Abstract
This study explores the feasibility of performing an objective analysis of instantaneous rain rate combining satellite estimates (and eventually other types of observations) with those from a numerical prediction model using the method of statistical interpolation. Results demonstrate that the quality of the short-term precipitation forecasts serving as background field has reached a level that makes such an objective analysis possible.

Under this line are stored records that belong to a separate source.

(** [a < b] for an array [a] and a float [b]. *)
Definition less (a : list R) (b : R) : list bool := map (fun v => ltb v b) a.

End Np.

(** ** 2D arrays *)

Definition grid (A : Type) : Type := list (list A).

Module Grid.

(** [a.shape] of a 2D array. *)
Definition shape (A : Type) (g : grid A) : nat * nat :=
  (List.length g, match g with [] => O | r :: _ => List.length r end).

Definition same_shape (A B : Type) (g : grid A) (h : grid B) : bool :=
  if list_eq_dec Nat.eq_dec (map (@List.length A) g) (map (@List.length B) h)
  then true else false.


(** [a[mask]] with a 2D boolean mask: the selected entries in row-major
    order. *)
Definition select (A : Type) (g : grid A) (m : grid bool) : list A :=
  List.concat (map (fun rm => Np.compress (fst rm) (snd rm)) (combine g m)).

(** Entry-wise combination of two arrays of one shape. *)
Definition map2 (A B C : Type) (f : A -> B -> C) (g : grid A) (h : grid B)
  : grid C :=
  map (fun rs => map (fun ab => f (fst ab) (snd ab)) (combine (fst rs) (snd rs)))
      (combine g h).

Definition any (m : grid bool) : bool := existsb Np.any m.

(** [np.nanmax(a)]; [None] stands for the error on an array without
    entries. *)
Definition nanmax (g : grid R) : option R := Np.max (List.concat g).

End Grid.

(** ** The remainder on float64

    The real numbers give [%] without rounding.  Where rounding decides a
    statement, the operation is taken on binary64 floats, with the
    operations of the processor. *)

Module Float64.
Import Floats.PrimFloat Floats.SpecFloat Floats.FloatOps.

(** [np.pi], the float nearest to pi. *)
Definition pi : float := 0x1.921fb54442d18p+1%float.





End Float64.

(** ** Exceptions and warnings *)

Inductive exn : Type :=
| AttributeError (attr : string)
| ValueError (msg : string)
| TypeError (msg : string)
| IndexError
| AssertionError
| UnitConversionError
| ZeroDivisionError
| Foreign (origin : string).

Inductive outcome (A : Type) : Type :=
| Ok (a : A)
| Raise (e : exn).
Arguments Raise {A} e.

Module Msg.
Local Open Scope string_scope.

Definition stddev_not_enabled :=
  "ps1D_stddev is only calculated when return_stddev is enabled.".
Definition wls_with_break :=
  "Weighted least-squares fitting cannot be used when fitting a break-point.".
Definition stddev_required :=
  "'return_stddev' must be enabled when computing the radial power spectrum. The WLS fit requires uncertainties.".
Definition not_enough_points := "Not enough points to fit to. Ignoring break.".
(** The literal continues over a line break inside the quotes, so the
    indentation of the second line is part of the message. *)
Definition break_failed :=
  "Model with break failed, reverting to model                               without break.".
Definition empty_mask :=
  "Limits have removed all points to fit. Make low_cut and high_cut less restrictive.".
Definition ellip_close_to_1 :=
  "The elliptical parameter is close to 1. The field may be isotropic and the fit is not converging to 1. Consider fitting with `fix_ellip_params=True`, which forces the ellipticity to 1.".
Definition zero_size_max :=
  "zero-size array to reduction operation maximum which has no identity".
Definition unpack := "wrong number of values to unpack".
Definition broadcast := "operands could not be broadcast together".
Definition not_quantity := "value must be an astropy Quantity object.".
Definition no_header := "No header has not been given.".
Definition no_header_for_distance :=
  "No header has not been given. Cannot make use of distance.".
Definition no_distance := "No distance has not been given.".

End Msg.

(** ** astropy quantities, as far as the cut-offs need them *)

Inductive Unit : Type :=
| pix                      (* u.pix *)
| deg                      (* stands for every unit equivalent to u.deg *)
| pc                       (* stands for every unit equivalent to u.pc *)
| dimensionless_unscaled
| per (u : Unit)           (* 1 / u *)
| other.

Definition unit_inv (u : Unit) : Unit :=
  match u with
  | per v => v
  | dimensionless_unscaled => dimensionless_unscaled
  | v => per v
  end.

Definition unit_eq_dec (u v : Unit) : {u = v} + {u <> v}.
Proof. decide equality. Defined.

(** A scalar argument: a bare float or a [Quantity]. *)
Inductive scalar : Type :=
| Plain (v : R)
| Quantity (v : R) (u : Unit).

Definition value (q : scalar) : R :=
  match q with Plain v | Quantity v _ => v end.

(** [1 / q] where nothing is zero. *)
Definition inv (q : scalar) : scalar :=
  match q with
  | Plain v => Plain (1 / v)
  | Quantity v u => Quantity (1 / v) (unit_inv u)
  end.

(** ** Results handed back by the fitting libraries *)

(** statsmodels' [RegressionResults]: the attributes read here. *)
Record fitres : Type := {
  params : list R;
  bse : list R
}.

(** [lm_seg.Lm_Seg] after [fit_model]. *)
Module Lm_Seg.
Record t : Type := {
  params_size : nat;       (* brk_fit.params.size *)
  brk : R;
  brk_err : R;
  slopes : list R;
  slope_errs : list R;
  fit : fitres
}.
End Lm_Seg.

(** The 4-tuple returned by [elliptical_powerlaw.fit_elliptical_powerlaw];
    the astropy model and fitter are opaque handles. *)
Module Ellip.
Record t : Type := {
  params : list R;
  stderrs : list R;
  fit_2Dmodel : nat;
  fitter : nat
}.
Record options : Type := {
  fit_method : string;
  bootstrap : bool;
  niters : Z;
  radial_weighting : bool;
  fix_ellip_params : bool
}.
End Ellip.

(** [self._slope] is a float after an unbroken fit and an array after a
    broken one. *)
Inductive slope_t : Type :=
| Float (v : R)
| NdArray (a : list R).

(** What [psds.pspec] returns: [(freqs, ps1D[, stddev][, azim_mask])]. *)
Record pspec_out : Type := {
  out_freqs : list R;
  out_ps1D : list R;
  out_stddev : option (list R);
  out_azim_mask : option (grid bool)
}.

(** Calls into the fitting libraries, in the order they are made. *)
Inductive fit_call : Type :=
| Call_Lm_Seg (x y : list R) (brk : R)
| Call_OLS (y x : list R)
| Call_WLS (y x weights : list R)
| Call_fit_elliptical_powerlaw (z xx yy p0 : list R).

(** ** The object *)

Record PSpec : Type := {
  _header : option R;
  _distance : option R;
  _ps2D : option (grid R);
  _freqs : option (list R);
  _ps1D : option (list R);
  _ps1D_stddev : option (list R);
  _azim_mask : option (grid bool);
  _stddev_flag : option bool;
  _azim_constraint_flag : option bool;
  low_cut : option R;
  high_cut : option R;
  _brk : option (option R);
  _brk_err : option (option R);
  _slope : option slope_t;
  _slope_err : option slope_t;
  fit : option fitres;
  fit2D : option nat;
  _fitter : option nat;
  _slope2D : option R;
  _slope2D_err : option R;
  _theta2D : option R;
  _theta2D_err : option R;
  _ellip2D : option R;
  _ellip2D_err : option R
}.

(** [self.attr = v]: one setter per attribute the methods assign. *)

Definition set_freqs v (self : PSpec) : PSpec :=
  let '(Build_PSpec a0 a1 a2 a3 a4 a5 a6 a7 a8 a9 a10 a11 a12 a13 a14 a15 a16
    a17 a18 a19 a20 a21 a22 a23) := self in
  Build_PSpec a0 a1 a2 (Some v) a4 a5 a6 a7 a8 a9 a10 a11 a12 a13 a14 a15 a16
    a17 a18 a19 a20 a21 a22 a23.

Definition set_ps1D v (self : PSpec) : PSpec :=
  let '(Build_PSpec a0 a1 a2 a3 a4 a5 a6 a7 a8 a9 a10 a11 a12 a13 a14 a15 a16
    a17 a18 a19 a20 a21 a22 a23) := self in
  Build_PSpec a0 a1 a2 a3 (Some v) a5 a6 a7 a8 a9 a10 a11 a12 a13 a14 a15 a16
    a17 a18 a19 a20 a21 a22 a23.

Definition set_ps1D_stddev v (self : PSpec) : PSpec :=
  let '(Build_PSpec a0 a1 a2 a3 a4 a5 a6 a7 a8 a9 a10 a11 a12 a13 a14 a15 a16
    a17 a18 a19 a20 a21 a22 a23) := self in
  Build_PSpec a0 a1 a2 a3 a4 (Some v) a6 a7 a8 a9 a10 a11 a12 a13 a14 a15 a16
    a17 a18 a19 a20 a21 a22 a23.

Definition set_azim_mask v (self : PSpec) : PSpec :=
  let '(Build_PSpec a0 a1 a2 a3 a4 a5 a6 a7 a8 a9 a10 a11 a12 a13 a14 a15 a16
    a17 a18 a19 a20 a21 a22 a23) := self in
  Build_PSpec a0 a1 a2 a3 a4 a5 (Some v) a7 a8 a9 a10 a11 a12 a13 a14 a15 a16
    a17 a18 a19 a20 a21 a22 a23.

Definition set_stddev_flag v (self : PSpec) : PSpec :=
  let '(Build_PSpec a0 a1 a2 a3 a4 a5 a6 a7 a8 a9 a10 a11 a12 a13 a14 a15 a16
    a17 a18 a19 a20 a21 a22 a23) := self in
  Build_PSpec a0 a1 a2 a3 a4 a5 a6 (Some v) a8 a9 a10 a11 a12 a13 a14 a15 a16
    a17 a18 a19 a20 a21 a22 a23.

Definition set_azim_constraint_flag v (self : PSpec) : PSpec :=
  let '(Build_PSpec a0 a1 a2 a3 a4 a5 a6 a7 a8 a9 a10 a11 a12 a13 a14 a15 a16
    a17 a18 a19 a20 a21 a22 a23) := self in
  Build_PSpec a0 a1 a2 a3 a4 a5 a6 a7 (Some v) a9 a10 a11 a12 a13 a14 a15 a16
    a17 a18 a19 a20 a21 a22 a23.

Definition set_low_cut v (self : PSpec) : PSpec :=
  let '(Build_PSpec a0 a1 a2 a3 a4 a5 a6 a7 a8 a9 a10 a11 a12 a13 a14 a15 a16
    a17 a18 a19 a20 a21 a22 a23) := self in
  Build_PSpec a0 a1 a2 a3 a4 a5 a6 a7 a8 (Some v) a10 a11 a12 a13 a14 a15 a16
    a17 a18 a19 a20 a21 a22 a23.

Definition set_high_cut v (self : PSpec) : PSpec :=
  let '(Build_PSpec a0 a1 a2 a3 a4 a5 a6 a7 a8 a9 a10 a11 a12 a13 a14 a15 a16
    a17 a18 a19 a20 a21 a22 a23) := self in
  Build_PSpec a0 a1 a2 a3 a4 a5 a6 a7 a8 a9 (Some v) a11 a12 a13 a14 a15 a16
    a17 a18 a19 a20 a21 a22 a23.

Definition set_brk v (self : PSpec) : PSpec :=
  let '(Build_PSpec a0 a1 a2 a3 a4 a5 a6 a7 a8 a9 a10 a11 a12 a13 a14 a15 a16
    a17 a18 a19 a20 a21 a22 a23) := self in
  Build_PSpec a0 a1 a2 a3 a4 a5 a6 a7 a8 a9 a10 (Some v) a12 a13 a14 a15 a16
    a17 a18 a19 a20 a21 a22 a23.

Definition set_brk_err v (self : PSpec) : PSpec :=
  let '(Build_PSpec a0 a1 a2 a3 a4 a5 a6 a7 a8 a9 a10 a11 a12 a13 a14 a15 a16
    a17 a18 a19 a20 a21 a22 a23) := self in
  Build_PSpec a0 a1 a2 a3 a4 a5 a6 a7 a8 a9 a10 a11 (Some v) a13 a14 a15 a16
    a17 a18 a19 a20 a21 a22 a23.

Definition set_slope v (self : PSpec) : PSpec :=
  let '(Build_PSpec a0 a1 a2 a3 a4 a5 a6 a7 a8 a9 a10 a11 a12 a13 a14 a15 a16
    a17 a18 a19 a20 a21 a22 a23) := self in
  Build_PSpec a0 a1 a2 a3 a4 a5 a6 a7 a8 a9 a10 a11 a12 (Some v) a14 a15 a16
    a17 a18 a19 a20 a21 a22 a23.

Definition set_slope_err v (self : PSpec) : PSpec :=
  let '(Build_PSpec a0 a1 a2 a3 a4 a5 a6 a7 a8 a9 a10 a11 a12 a13 a14 a15 a16
    a17 a18 a19 a20 a21 a22 a23) := self in
  Build_PSpec a0 a1 a2 a3 a4 a5 a6 a7 a8 a9 a10 a11 a12 a13 (Some v) a15 a16
    a17 a18 a19 a20 a21 a22 a23.

Definition set_fit v (self : PSpec) : PSpec :=
  let '(Build_PSpec a0 a1 a2 a3 a4 a5 a6 a7 a8 a9 a10 a11 a12 a13 a14 a15 a16
    a17 a18 a19 a20 a21 a22 a23) := self in
  Build_PSpec a0 a1 a2 a3 a4 a5 a6 a7 a8 a9 a10 a11 a12 a13 a14 (Some v) a16
    a17 a18 a19 a20 a21 a22 a23.

Definition set_fit2D v (self : PSpec) : PSpec :=
  let '(Build_PSpec a0 a1 a2 a3 a4 a5 a6 a7 a8 a9 a10 a11 a12 a13 a14 a15 a16
    a17 a18 a19 a20 a21 a22 a23) := self in
  Build_PSpec a0 a1 a2 a3 a4 a5 a6 a7 a8 a9 a10 a11 a12 a13 a14 a15 (Some v)
    a17 a18 a19 a20 a21 a22 a23.

Definition set_fitter v (self : PSpec) : PSpec :=
  let '(Build_PSpec a0 a1 a2 a3 a4 a5 a6 a7 a8 a9 a10 a11 a12 a13 a14 a15 a16
    a17 a18 a19 a20 a21 a22 a23) := self in
  Build_PSpec a0 a1 a2 a3 a4 a5 a6 a7 a8 a9 a10 a11 a12 a13 a14 a15 a16
    (Some v) a18 a19 a20 a21 a22 a23.

Definition set_slope2D v (self : PSpec) : PSpec :=
  let '(Build_PSpec a0 a1 a2 a3 a4 a5 a6 a7 a8 a9 a10 a11 a12 a13 a14 a15 a16
    a17 a18 a19 a20 a21 a22 a23) := self in
  Build_PSpec a0 a1 a2 a3 a4 a5 a6 a7 a8 a9 a10 a11 a12 a13 a14 a15 a16 a17
    (Some v) a19 a20 a21 a22 a23.

Definition set_slope2D_err v (self : PSpec) : PSpec :=
  let '(Build_PSpec a0 a1 a2 a3 a4 a5 a6 a7 a8 a9 a10 a11 a12 a13 a14 a15 a16
    a17 a18 a19 a20 a21 a22 a23) := self in
  Build_PSpec a0 a1 a2 a3 a4 a5 a6 a7 a8 a9 a10 a11 a12 a13 a14 a15 a16 a17
    a18 (Some v) a20 a21 a22 a23.

Definition set_theta2D v (self : PSpec) : PSpec :=
  let '(Build_PSpec a0 a1 a2 a3 a4 a5 a6 a7 a8 a9 a10 a11 a12 a13 a14 a15 a16
    a17 a18 a19 a20 a21 a22 a23) := self in
  Build_PSpec a0 a1 a2 a3 a4 a5 a6 a7 a8 a9 a10 a11 a12 a13 a14 a15 a16 a17
    a18 a19 (Some v) a21 a22 a23.

Definition set_theta2D_err v (self : PSpec) : PSpec :=
  let '(Build_PSpec a0 a1 a2 a3 a4 a5 a6 a7 a8 a9 a10 a11 a12 a13 a14 a15 a16
    a17 a18 a19 a20 a21 a22 a23) := self in
  Build_PSpec a0 a1 a2 a3 a4 a5 a6 a7 a8 a9 a10 a11 a12 a13 a14 a15 a16 a17
    a18 a19 a20 (Some v) a22 a23.

Definition set_ellip2D v (self : PSpec) : PSpec :=
  let '(Build_PSpec a0 a1 a2 a3 a4 a5 a6 a7 a8 a9 a10 a11 a12 a13 a14 a15 a16
    a17 a18 a19 a20 a21 a22 a23) := self in
  Build_PSpec a0 a1 a2 a3 a4 a5 a6 a7 a8 a9 a10 a11 a12 a13 a14 a15 a16 a17
    a18 a19 a20 a21 (Some v) a23.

The two main requirements to obtain an accurate analysis from available information are a realistic estimate of background field and observation errors and knowledge of the horizontal correlation of these errors with distance. The importance of specifying the errors for joint model-observation situations is emphasized; it is especially important in situations where model and observations are in conflict. These aspects of the problem are studied using collocated 6-h forecast with satellite estimates derived from visible and infrared imagery, and ground-truth rainfall data available over Japanese territory from the Global Precipitation Climatology Project. Over 90 000 truth-model-satellite collocations are available at the common scale of 130 km × 130 km. An alternative means of establishing the model error correlation with distance and azimuth direction from 6- and 18-h forecast differences valid at the same time yield results that are similar to those derived from collocations with truth rainfall over large domains, but not locally, this result suggests a means of relaxing the assumption of homogeneity and isotropy of model errors. The sensitivity of the rain rate analysis to different specifications of the satellite to model error ratios is shown with an example.